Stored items
(** * Energy monitor: telemetry acquisition, retention and aggregation

    A shallow embedding of [app.py]: the memoised device read
    ([get_cached_device_status]), the JSON sample store
    ([save_energy_data]), the day-bucketed history ([get_historical_data],
    [analyze_data]) and the day-detail route with its trapezoidal energy
    integration ([historical_data]).

    Conventions.
    - Python [float] is IEEE binary64, taken from the standard library's
      [SpecFloat] (round to nearest, ties to even), so every arithmetic
      step of the source is evaluated bit for bit.
    - Python [int] is [Z].
    - A naive [datetime] is the number of microseconds since
      0001-01-01T00:00:00; comparison, subtraction of a [timedelta] and
      the difference of two datetimes are then integer arithmetic, as they
      are in the interpreter, and the calendar fields are recomputed for
      [strftime].
    - Exceptions are values of the error monad [result]; a [try]/[except]
      is a [match] on it.
    - [datetime.now()], the device replies and the outcome of a file write
      are inputs of the functions that perform them. *)

From Stdlib Require Import ZArith Lia Bool List Sorted.
From Stdlib Require Import Floats.SpecFloat.
From stdpp Require Import base option list sorting strings gmap.

Local Open Scope Z_scope.

(** ** Exceptions *)

Inductive exn : Set :=
  | OSError              (* open / json.load / json.dump failed *)
  | OverflowError
  | ZeroDivisionError
  | ValueError.

Inductive result (A : Type) : Type :=
  | Ok (a : A)
  | Raise (e : exn).

Arguments Ok {A} a.
Arguments Raise {A} e.

#[global] Instance result_ret : MRet result := fun A a => Ok a.

#[global] Instance result_bind : MBind result := fun A B k r =>
  match r with
  | Ok a => k a
  | Raise e => Raise e
  end.

(** [[f(x) for x in l]] where [f] may raise: elements are evaluated left
    to right and the first exception aborts the comprehension. *)
Fixpoint traverse {A B} (f : A -> result B) (l : list A) : result (list B) :=
  match l with
  | [] => Ok []
  | x :: r => y ← f x; ys ← traverse f r; Ok (y :: ys)
  end.

(** ** Python floats *)

Module F64.

Definition float : Set := spec_float.

Definition prec : Z := 53.
Definition emax : Z := 1024.

Definition zero : float := S754_zero false.

Definition add : float -> float -> float := SFadd prec emax.
Definition sub : float -> float -> float := SFsub prec emax.
Definition mul : float -> float -> float := SFmul prec emax.
Definition div : float -> float -> float := SFdiv prec emax.
Definition ltb : float -> float -> bool := SFltb.
Definition gtb (x y : float) : bool := SFltb y x.
Definition abs : float -> float := SFabs.

Definition is_zero (x : float) : bool :=
  match x with S754_zero _ => true | _ => false end.

Definition is_finite (x : float) : bool :=
  match x with S754_zero _ | S754_finite _ _ _ => true | _ => false end.

(** The binary64 nearest to [a / b], for [b <> 0]: the quotient is
    rounded once, whatever the size of [a] and [b]. *)
Definition ratio (a b : Z) : float :=
  let s := xorb (a <? 0) (b <? 0) in
  match Z.abs a with
  | Z0 => S754_zero s
  | ma =>
      let '(q, e, l) := SFdiv_core_binary prec emax ma 0 (Z.abs b) 0 in
      binary_round_aux prec emax s q e l
  end.

(** [float(n)] for an int [n]; exact up to 2^53, rounded above. *)
Definition of_Z (n : Z) : float := binary_normalize prec emax n 0 false.

(** A decimal literal [n / 10^d], as the parser reads it. *)
Definition dec (n : Z) (d : nat) : float := ratio n (10 ^ Z.of_nat d).

(** [float / float]: division by zero raises. *)
Definition truediv (x y : float) : result float :=
  if is_zero y then Raise ZeroDivisionError else Ok (div x y).

(** [int / int]: the correctly rounded quotient; raises when the divisor
    is zero or the quotient is out of the float range. *)
Definition int_truediv (a b : Z) : result float :=
  if b =? 0 then Raise ZeroDivisionError
  else match ratio a b with
       | S754_infinity _ => Raise OverflowError
       | q => Ok q
       end.

(** [float / n] for an int [n] that converts exactly. *)
Definition div_int (x : float) (n : Z) : result float :=
  truediv x (of_Z n).

(** Nearest integer to [n / d] ([d > 0]), ties to even. *)
Definition round_half_even (n d : Z) : Z :=
  let q := n / d in
  match (2 * (n mod d)) ?= d with
  | Lt => q
  | Gt => q + 1
  | Eq => if Z.even q then q else q + 1
  end.

(** [round(x, ndigits)] on a float with [ndigits >= 0]: the exact value
    of [x] is rounded to [ndigits] decimals, ties to even, and the
    decimal is converted back to the nearest float. Zeros, infinities
    and nan round to themselves. *)
Definition round (x : float) (ndigits : nat) : float :=
  match x with
  | S754_finite s m e =>
      let scale := 10 ^ Z.of_nat ndigits in
      let k := if 0 <=? e then Zpos m * 2 ^ e * scale
               else round_half_even (Zpos m * scale) (2 ^ (- e)) in
      match k with
      | Z0 => S754_zero s
      | _ => ratio (if s then - k else k) scale
      end
  | _ => x
  end.

(** [sum] over floats as a plain left-to-right accumulation from the
    int [0] (the interpreter's algorithm up to Python 3.11). *)
Definition sum_naive (l : list float) : float := fold_left add l zero.

(** [sum] over floats with Neumaier's compensation (Python 3.12 on). *)
Definition neumaier_step (st : float * float) (x : float) : float * float :=
  let '(f, c) := st in
  let t := add f x in
  let c' := if ltb (abs f) (abs x) then add c (add (sub x t) f)
            else add c (add (sub f t) x) in
  (t, c').

Definition sum_neumaier (l : list float) : float :=
  match l with
  | [] => zero
  | x :: r =>
      let '(f, c) := fold_left neumaier_step r (add zero x, zero) in
      if negb (is_zero c) && is_finite c then add f c else f
  end.

End F64.

Abbreviation float := F64.float.

(** ** Naive datetimes *)

Module DT.

(** Microseconds since 0001-01-01T00:00:00. *)
Definition datetime : Set := Z.

Definition us_per_second : Z := 1000000.
Definition us_per_day : Z := 86400 * us_per_second.

(** [datetime.min] and the first instant after [datetime.max]
    (9999-12-31T23:59:59.999999). *)
Definition min_us : Z := 0.
Definition end_us : Z := 3652059 * us_per_day.

Definition in_range (t : Z) : bool := (min_us <=? t) && (t <? end_us).

Definition is_leap (y : Z) : bool :=
  (y mod 4 =? 0) && (negb (y mod 100 =? 0) || (y mod 400 =? 0)).

Definition days_in_month (y m : Z) : Z :=
  if m =? 2 then (if is_leap y then 29 else 28)
  else if (m =? 4) || (m =? 6) || (m =? 9) || (m =? 11) then 30
  else 31.

Definition days_before_year (y : Z) : Z :=
  let p := y - 1 in p * 365 + p / 4 - p / 100 + p / 400.

Definition days_before_month (y m : Z) : Z :=
  fold_left (fun acc k => acc + days_in_month y k)
            (map Z.of_nat (seq 1 (Z.to_nat (m - 1)))) 0.

(** Proleptic Gregorian ordinal, 0001-01-01 being day 1. *)
Definition ymd2ord (y m d : Z) : Z :=
  days_before_year y + days_before_month y m + d.

(** [datetime(y, m, d, hh, mm, ss, us)]. *)
Definition make (y m d hh mm ss us : Z) : datetime :=
  (ymd2ord y m d - 1) * us_per_day
  + ((hh * 60 + mm) * 60 + ss) * us_per_second + us.

Definition year_of_day0 (n : Z) : Z * Z :=
  let n400 := n / 146097 in
  let r := n mod 146097 in
  let n100 := Z.min (r / 36524) 3 in
  let r := r - n100 * 36524 in
  let n4 := r / 1461 in
  let r := r mod 1461 in
  let n1 := Z.min (r / 365) 3 in
  (400 * n400 + 100 * n100 + 4 * n4 + n1 + 1, r - n1 * 365).

Fixpoint month_of_yday (y : Z) (months : list Z) (m r : Z) : Z * Z :=
  match months with
  | [] => (m, r + 1)
  | k :: rest =>
      let len := days_in_month y k in
      if r <? len then (k, r + 1) else month_of_yday y rest (k + 1) (r - len)
  end.

(** Calendar fields (year, month, day) of a datetime. *)
Definition ymd (t : datetime) : Z * Z * Z :=
  let '(y, r) := year_of_day0 (t / us_per_day) in
  let '(m, d) := month_of_yday y (map Z.of_nat (seq 1 12)) 1 r in
  (y, m, d).

Definition hour (t : datetime) : Z := (t mod us_per_day) / (3600 * us_per_second).
Definition minute (t : datetime) : Z := (t mod us_per_day) / (60 * us_per_second) mod 60.

Definition digit (n : Z) : Ascii.ascii := Ascii.ascii_of_nat (48 + Z.to_nat (n mod 10)).

Definition two_digits (n : Z) : string :=
  String (digit (n / 10)) (String (digit n) EmptyString).

Definition four_digits (n : Z) : string :=
  String (digit (n / 1000)) (String (digit (n / 100)) (two_digits n)).

(** [t.strftime('%Y-%m-%d')], the year written with four digits, as it is
    for every year from 1000 on. *)
Definition strftime_date (t : datetime) : string :=
  let '(y, m, d) := ymd t in
  four_digits y +:+ "-" +:+ two_digits m +:+ "-" +:+ two_digits d.

(** [t.strftime('%H:%M')]. *)
Definition strftime_hm (t : datetime) : string :=
  two_digits (hour t) +:+ ":" +:+ two_digits (minute t).

(** [t - timedelta(days=days)]: [timedelta] accepts at most 999999999
    days either way, and the difference must be a representable
    datetime. *)
Definition sub_days (t : datetime) (days : Z) : result datetime :=
  if Z.abs days <=? 999999999 then
    let c := t - days * us_per_day in
    if in_range c then Ok c else Raise OverflowError
  else Raise OverflowError.

(** [(t1 - t2).total_seconds()]: the microsecond count over 10^6, as an
    int true division. *)
Definition total_seconds_between (t1 t2 : datetime) : float :=
  F64.ratio (t1 - t2) us_per_second.

End DT.

Abbreviation datetime := DT.datetime.

(** ** Data model *)

(** The device's data points ([dps]), keyed by data-point number. JSON
    booleans are the ints 0 and 1, as Python treats them. The data points
    are taken to be ints, as the device reports them; a reading of another
    JSON type (a string, null) is outside this model. *)
Abbreviation Dps := (gmap string Z).

(** [data.get(key, 0)] *)
Definition dps_get (data : Dps) (key : string) : Z := default 0 (data !! key).

(** [entry['data']] *)
Record Telemetry : Set := {
  current_ma : Z;
  power_w : float;
  voltage_v : float;
  total_kwh : float;
  is_on : bool
}.

(** One record of [energy_data.json]; the ISO-8601 string of the file is
    kept as the datetime it parses to. *)
Record Entry : Set := {
  timestamp : datetime;
  data : Telemetry
}.

(** [energy_data.json]: either a list of well-formed entries, or a file
    on which [open], [json.load] or the parsing of an entry raises. *)
Inductive File : Set :=
  | Unreadable
  | Contents (entries : list Entry).

(** What happens when the file is rewritten: the write completes, [open]
    raises and the file keeps its contents, or [json.dump] raises after
    [open] has truncated it. *)
Inductive WriteOutcome : Set :=
  | WriteOk
  | OpenFails
  | DumpFails.

(** [with open(JSON_FILE, 'r') as f: json.load(f)] *)
Definition load (f : File) : result (list Entry) :=
  match f with
  | Unreadable => Raise OSError
  | Contents entries => Ok entries
  end.

(** [with open(JSON_FILE, 'w') as f: json.dump(entries, f)] *)
Definition dump (w : WriteOutcome) (f : File) (entries : list Entry)
  : File * result unit :=
  match w with
  | WriteOk => (Contents entries, Ok tt)
  | OpenFails => (f, Raise OSError)
  | DumpFails => (Unreadable, Raise OSError)
  end.

(** ** The memoised device read *)

(** What [device.status()] does when it is called. *)
Inductive StatusReply : Type :=
  | StatusRaises
  | StatusNone
  | StatusDict (dps : option Dps).

(** The body of [get_cached_device_status]; [device] is [None] when the
    initialisation failed, otherwise the reply a call to [status] gets. *)
Definition device_status_body (device : option StatusReply) : Dps :=
  match device with
  | None => ∅
  | Some StatusRaises => ∅
  | Some StatusNone => ∅
  | Some (StatusDict dps) => default ∅ dps
  end.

[Your instructions]: Only lines with the word "minute" are wanted. Find and copy them from the records above.

[Final answer]:
Definition minute (t : datetime) : Z := (t mod us_per_day) / (60 * us_per_second) mod 60.
  two_digits (hour t) +:+ ":" +:+ two_digits (minute t).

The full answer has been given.